**What the task asks:** Below are lines of data; give the number of them that contain "OPlain", and only that.
-.-.-
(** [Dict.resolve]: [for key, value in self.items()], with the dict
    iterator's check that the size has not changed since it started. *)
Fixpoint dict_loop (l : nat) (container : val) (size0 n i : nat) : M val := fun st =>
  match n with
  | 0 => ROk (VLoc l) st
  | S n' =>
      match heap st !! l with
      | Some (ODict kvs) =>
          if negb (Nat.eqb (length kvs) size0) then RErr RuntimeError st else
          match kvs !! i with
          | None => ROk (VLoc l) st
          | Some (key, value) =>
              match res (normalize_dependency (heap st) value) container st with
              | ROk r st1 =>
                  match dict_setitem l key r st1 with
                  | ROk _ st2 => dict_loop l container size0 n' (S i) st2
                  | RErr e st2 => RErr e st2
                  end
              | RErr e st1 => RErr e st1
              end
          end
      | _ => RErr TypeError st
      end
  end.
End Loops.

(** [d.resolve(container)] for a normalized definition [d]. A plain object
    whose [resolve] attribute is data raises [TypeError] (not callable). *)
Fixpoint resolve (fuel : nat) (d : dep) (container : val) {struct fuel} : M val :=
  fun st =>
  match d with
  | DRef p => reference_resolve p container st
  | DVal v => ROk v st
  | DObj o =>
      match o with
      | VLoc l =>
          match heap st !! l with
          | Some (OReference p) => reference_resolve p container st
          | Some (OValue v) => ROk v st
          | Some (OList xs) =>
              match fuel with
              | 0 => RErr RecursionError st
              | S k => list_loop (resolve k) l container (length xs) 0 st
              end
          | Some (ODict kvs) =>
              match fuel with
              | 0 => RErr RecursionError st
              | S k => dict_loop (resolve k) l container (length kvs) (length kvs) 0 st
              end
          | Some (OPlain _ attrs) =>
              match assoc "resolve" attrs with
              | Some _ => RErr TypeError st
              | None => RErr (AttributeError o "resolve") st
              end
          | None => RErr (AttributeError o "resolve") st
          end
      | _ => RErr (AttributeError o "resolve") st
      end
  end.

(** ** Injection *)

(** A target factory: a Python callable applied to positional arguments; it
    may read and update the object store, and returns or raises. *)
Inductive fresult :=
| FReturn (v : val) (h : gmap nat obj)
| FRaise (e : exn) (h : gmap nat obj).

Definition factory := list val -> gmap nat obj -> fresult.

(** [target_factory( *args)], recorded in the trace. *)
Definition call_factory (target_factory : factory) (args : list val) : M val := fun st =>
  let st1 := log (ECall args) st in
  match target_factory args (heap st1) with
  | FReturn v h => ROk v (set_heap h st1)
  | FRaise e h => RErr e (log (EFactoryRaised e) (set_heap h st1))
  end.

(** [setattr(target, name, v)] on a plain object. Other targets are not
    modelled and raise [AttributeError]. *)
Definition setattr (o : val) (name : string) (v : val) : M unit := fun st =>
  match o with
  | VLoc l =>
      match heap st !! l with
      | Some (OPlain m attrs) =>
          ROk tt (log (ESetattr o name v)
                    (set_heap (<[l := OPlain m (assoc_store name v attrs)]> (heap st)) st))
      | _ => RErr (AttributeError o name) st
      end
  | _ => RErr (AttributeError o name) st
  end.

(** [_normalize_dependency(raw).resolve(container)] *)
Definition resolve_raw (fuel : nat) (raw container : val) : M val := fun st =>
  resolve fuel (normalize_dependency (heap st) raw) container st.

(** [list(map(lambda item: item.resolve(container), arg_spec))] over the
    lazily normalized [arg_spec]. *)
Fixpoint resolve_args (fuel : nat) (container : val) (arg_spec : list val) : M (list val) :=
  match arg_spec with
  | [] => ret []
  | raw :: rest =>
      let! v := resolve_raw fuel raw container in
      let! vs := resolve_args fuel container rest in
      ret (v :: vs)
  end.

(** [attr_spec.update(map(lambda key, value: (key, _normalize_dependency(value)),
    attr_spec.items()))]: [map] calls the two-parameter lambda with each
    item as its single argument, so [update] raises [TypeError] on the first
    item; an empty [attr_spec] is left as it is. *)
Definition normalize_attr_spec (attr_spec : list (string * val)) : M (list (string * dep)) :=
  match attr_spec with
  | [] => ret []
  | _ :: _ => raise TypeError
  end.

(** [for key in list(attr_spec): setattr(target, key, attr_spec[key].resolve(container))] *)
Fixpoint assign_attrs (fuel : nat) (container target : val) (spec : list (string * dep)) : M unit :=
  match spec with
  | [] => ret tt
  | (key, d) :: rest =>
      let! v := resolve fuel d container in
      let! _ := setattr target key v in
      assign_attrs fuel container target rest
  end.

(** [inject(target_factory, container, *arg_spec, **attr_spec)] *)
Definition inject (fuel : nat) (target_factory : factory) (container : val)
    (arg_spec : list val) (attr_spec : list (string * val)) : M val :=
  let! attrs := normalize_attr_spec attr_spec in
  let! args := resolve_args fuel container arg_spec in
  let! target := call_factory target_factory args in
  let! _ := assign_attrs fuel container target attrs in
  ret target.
-.-.-
**Your solution:** 3